Records for processing:
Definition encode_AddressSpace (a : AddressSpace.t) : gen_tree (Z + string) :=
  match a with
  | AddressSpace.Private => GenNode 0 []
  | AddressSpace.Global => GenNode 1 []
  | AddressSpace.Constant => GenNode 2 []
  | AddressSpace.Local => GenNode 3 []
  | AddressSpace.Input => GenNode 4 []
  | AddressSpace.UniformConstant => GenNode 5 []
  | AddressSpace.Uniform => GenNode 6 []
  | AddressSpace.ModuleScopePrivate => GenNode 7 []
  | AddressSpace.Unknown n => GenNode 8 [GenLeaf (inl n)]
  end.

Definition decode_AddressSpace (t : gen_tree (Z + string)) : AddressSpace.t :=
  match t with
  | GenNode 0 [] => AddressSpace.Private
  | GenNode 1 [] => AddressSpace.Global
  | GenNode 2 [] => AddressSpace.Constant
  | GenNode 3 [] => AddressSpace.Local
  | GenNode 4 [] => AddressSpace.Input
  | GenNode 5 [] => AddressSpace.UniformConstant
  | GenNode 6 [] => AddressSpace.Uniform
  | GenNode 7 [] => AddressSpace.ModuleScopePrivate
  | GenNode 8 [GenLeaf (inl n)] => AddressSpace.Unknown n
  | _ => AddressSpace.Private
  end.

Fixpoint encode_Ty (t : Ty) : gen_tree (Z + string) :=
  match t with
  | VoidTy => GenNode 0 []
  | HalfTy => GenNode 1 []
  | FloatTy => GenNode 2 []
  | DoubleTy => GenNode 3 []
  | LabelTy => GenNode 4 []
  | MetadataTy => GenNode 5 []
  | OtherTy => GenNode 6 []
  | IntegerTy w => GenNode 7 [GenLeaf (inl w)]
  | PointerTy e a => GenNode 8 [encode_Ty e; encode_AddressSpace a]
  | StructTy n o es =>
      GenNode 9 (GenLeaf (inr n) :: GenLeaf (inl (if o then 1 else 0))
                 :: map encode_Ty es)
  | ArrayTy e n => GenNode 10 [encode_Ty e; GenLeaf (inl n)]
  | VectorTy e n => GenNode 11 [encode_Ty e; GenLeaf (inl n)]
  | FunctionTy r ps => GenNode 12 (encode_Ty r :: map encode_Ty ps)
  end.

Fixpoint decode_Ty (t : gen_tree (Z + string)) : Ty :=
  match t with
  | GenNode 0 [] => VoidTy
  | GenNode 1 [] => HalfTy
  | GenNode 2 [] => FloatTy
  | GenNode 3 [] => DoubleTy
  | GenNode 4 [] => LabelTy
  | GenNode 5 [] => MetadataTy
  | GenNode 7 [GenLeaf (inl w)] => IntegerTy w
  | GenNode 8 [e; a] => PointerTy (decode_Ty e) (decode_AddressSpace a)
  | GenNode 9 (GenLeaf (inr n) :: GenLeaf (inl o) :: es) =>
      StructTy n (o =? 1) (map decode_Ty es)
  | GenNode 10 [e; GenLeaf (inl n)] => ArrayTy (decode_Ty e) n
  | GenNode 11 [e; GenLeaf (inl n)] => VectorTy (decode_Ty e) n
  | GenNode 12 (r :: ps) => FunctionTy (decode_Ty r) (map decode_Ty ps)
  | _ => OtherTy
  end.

==

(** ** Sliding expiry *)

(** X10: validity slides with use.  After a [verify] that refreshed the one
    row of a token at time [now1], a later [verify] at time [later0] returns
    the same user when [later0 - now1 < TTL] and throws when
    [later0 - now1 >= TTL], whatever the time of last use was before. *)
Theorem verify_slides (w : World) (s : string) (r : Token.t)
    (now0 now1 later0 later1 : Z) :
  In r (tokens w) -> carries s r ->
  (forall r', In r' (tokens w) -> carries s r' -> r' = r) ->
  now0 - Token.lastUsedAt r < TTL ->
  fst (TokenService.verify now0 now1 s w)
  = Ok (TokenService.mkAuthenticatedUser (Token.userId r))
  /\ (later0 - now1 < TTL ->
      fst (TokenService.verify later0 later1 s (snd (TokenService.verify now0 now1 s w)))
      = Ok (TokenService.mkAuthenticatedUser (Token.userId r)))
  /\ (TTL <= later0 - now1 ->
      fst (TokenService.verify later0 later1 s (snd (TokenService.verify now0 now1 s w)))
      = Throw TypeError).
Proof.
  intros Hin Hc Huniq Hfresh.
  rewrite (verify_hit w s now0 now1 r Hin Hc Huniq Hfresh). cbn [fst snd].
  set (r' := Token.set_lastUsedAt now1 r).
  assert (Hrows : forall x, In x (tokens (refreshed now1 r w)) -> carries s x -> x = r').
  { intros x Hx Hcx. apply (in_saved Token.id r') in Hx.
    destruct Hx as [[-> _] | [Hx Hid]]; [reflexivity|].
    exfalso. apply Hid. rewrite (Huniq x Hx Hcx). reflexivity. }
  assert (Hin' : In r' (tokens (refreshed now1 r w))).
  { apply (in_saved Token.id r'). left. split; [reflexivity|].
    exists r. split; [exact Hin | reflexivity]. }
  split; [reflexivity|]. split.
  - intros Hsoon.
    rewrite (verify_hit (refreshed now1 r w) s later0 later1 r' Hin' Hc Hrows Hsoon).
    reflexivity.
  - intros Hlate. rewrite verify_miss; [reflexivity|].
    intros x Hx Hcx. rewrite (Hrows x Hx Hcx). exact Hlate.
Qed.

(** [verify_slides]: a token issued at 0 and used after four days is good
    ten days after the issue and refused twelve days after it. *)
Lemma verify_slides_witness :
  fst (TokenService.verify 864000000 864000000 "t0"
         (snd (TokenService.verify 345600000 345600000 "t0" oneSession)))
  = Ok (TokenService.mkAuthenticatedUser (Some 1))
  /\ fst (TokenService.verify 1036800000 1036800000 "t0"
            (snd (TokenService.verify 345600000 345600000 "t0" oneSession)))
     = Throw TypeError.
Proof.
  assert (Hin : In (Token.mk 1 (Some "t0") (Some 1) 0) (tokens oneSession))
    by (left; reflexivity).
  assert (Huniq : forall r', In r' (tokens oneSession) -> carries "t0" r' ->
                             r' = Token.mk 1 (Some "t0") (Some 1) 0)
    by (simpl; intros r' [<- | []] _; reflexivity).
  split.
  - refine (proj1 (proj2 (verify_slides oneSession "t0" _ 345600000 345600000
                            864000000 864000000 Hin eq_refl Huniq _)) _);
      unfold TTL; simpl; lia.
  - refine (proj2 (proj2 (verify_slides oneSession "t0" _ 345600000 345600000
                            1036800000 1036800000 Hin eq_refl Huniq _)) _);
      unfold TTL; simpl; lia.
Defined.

---

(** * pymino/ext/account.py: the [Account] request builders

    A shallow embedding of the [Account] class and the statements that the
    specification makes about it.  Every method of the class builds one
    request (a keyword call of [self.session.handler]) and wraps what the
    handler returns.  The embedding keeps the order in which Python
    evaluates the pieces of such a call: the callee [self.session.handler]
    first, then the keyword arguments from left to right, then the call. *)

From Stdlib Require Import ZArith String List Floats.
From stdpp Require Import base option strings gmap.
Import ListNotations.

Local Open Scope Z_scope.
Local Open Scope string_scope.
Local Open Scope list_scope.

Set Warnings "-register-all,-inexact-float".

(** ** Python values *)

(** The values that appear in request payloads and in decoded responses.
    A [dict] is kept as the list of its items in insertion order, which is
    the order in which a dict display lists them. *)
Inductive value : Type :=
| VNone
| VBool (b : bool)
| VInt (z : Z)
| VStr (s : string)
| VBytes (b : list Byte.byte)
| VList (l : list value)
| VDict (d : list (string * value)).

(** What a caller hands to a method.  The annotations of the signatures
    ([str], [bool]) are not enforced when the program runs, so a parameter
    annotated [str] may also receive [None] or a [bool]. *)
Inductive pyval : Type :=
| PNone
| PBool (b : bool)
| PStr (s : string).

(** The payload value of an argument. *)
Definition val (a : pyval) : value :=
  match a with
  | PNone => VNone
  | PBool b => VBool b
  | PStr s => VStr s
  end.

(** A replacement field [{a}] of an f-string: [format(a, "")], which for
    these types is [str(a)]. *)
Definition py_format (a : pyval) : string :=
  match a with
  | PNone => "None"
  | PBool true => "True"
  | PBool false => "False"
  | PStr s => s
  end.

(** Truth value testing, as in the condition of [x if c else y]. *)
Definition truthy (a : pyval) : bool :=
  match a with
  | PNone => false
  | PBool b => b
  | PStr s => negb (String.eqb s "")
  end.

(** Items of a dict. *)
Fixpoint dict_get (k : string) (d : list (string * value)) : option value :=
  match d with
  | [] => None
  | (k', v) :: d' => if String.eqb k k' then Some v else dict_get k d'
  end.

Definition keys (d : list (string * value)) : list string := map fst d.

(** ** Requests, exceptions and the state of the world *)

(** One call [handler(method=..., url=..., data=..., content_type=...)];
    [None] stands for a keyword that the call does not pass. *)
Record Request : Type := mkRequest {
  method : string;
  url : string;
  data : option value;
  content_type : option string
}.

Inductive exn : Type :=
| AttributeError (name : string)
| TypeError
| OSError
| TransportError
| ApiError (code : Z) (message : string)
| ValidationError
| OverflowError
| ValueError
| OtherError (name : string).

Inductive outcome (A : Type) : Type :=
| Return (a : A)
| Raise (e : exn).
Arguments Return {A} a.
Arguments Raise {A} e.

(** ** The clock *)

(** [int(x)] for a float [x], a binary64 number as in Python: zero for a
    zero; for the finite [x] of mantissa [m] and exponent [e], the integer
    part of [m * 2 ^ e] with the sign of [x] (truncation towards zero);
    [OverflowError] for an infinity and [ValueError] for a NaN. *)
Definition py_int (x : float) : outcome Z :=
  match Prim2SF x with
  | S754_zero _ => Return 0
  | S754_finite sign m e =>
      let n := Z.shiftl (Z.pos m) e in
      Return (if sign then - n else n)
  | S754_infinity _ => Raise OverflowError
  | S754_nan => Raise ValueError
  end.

Exercise directions:
Print, from the entries above, the line with "Definition encode_AddressSpace (a", the line with "AddressSpace.Local => GenNode 3 []" and all lines between them, exactly and with nothing else.

Answer for this exercise:
Definition encode_AddressSpace (a : AddressSpace.t) : gen_tree (Z + string) :=
  match a with
  | AddressSpace.Private => GenNode 0 []
  | AddressSpace.Global => GenNode 1 []
  | AddressSpace.Constant => GenNode 2 []
  | AddressSpace.Local => GenNode 3 []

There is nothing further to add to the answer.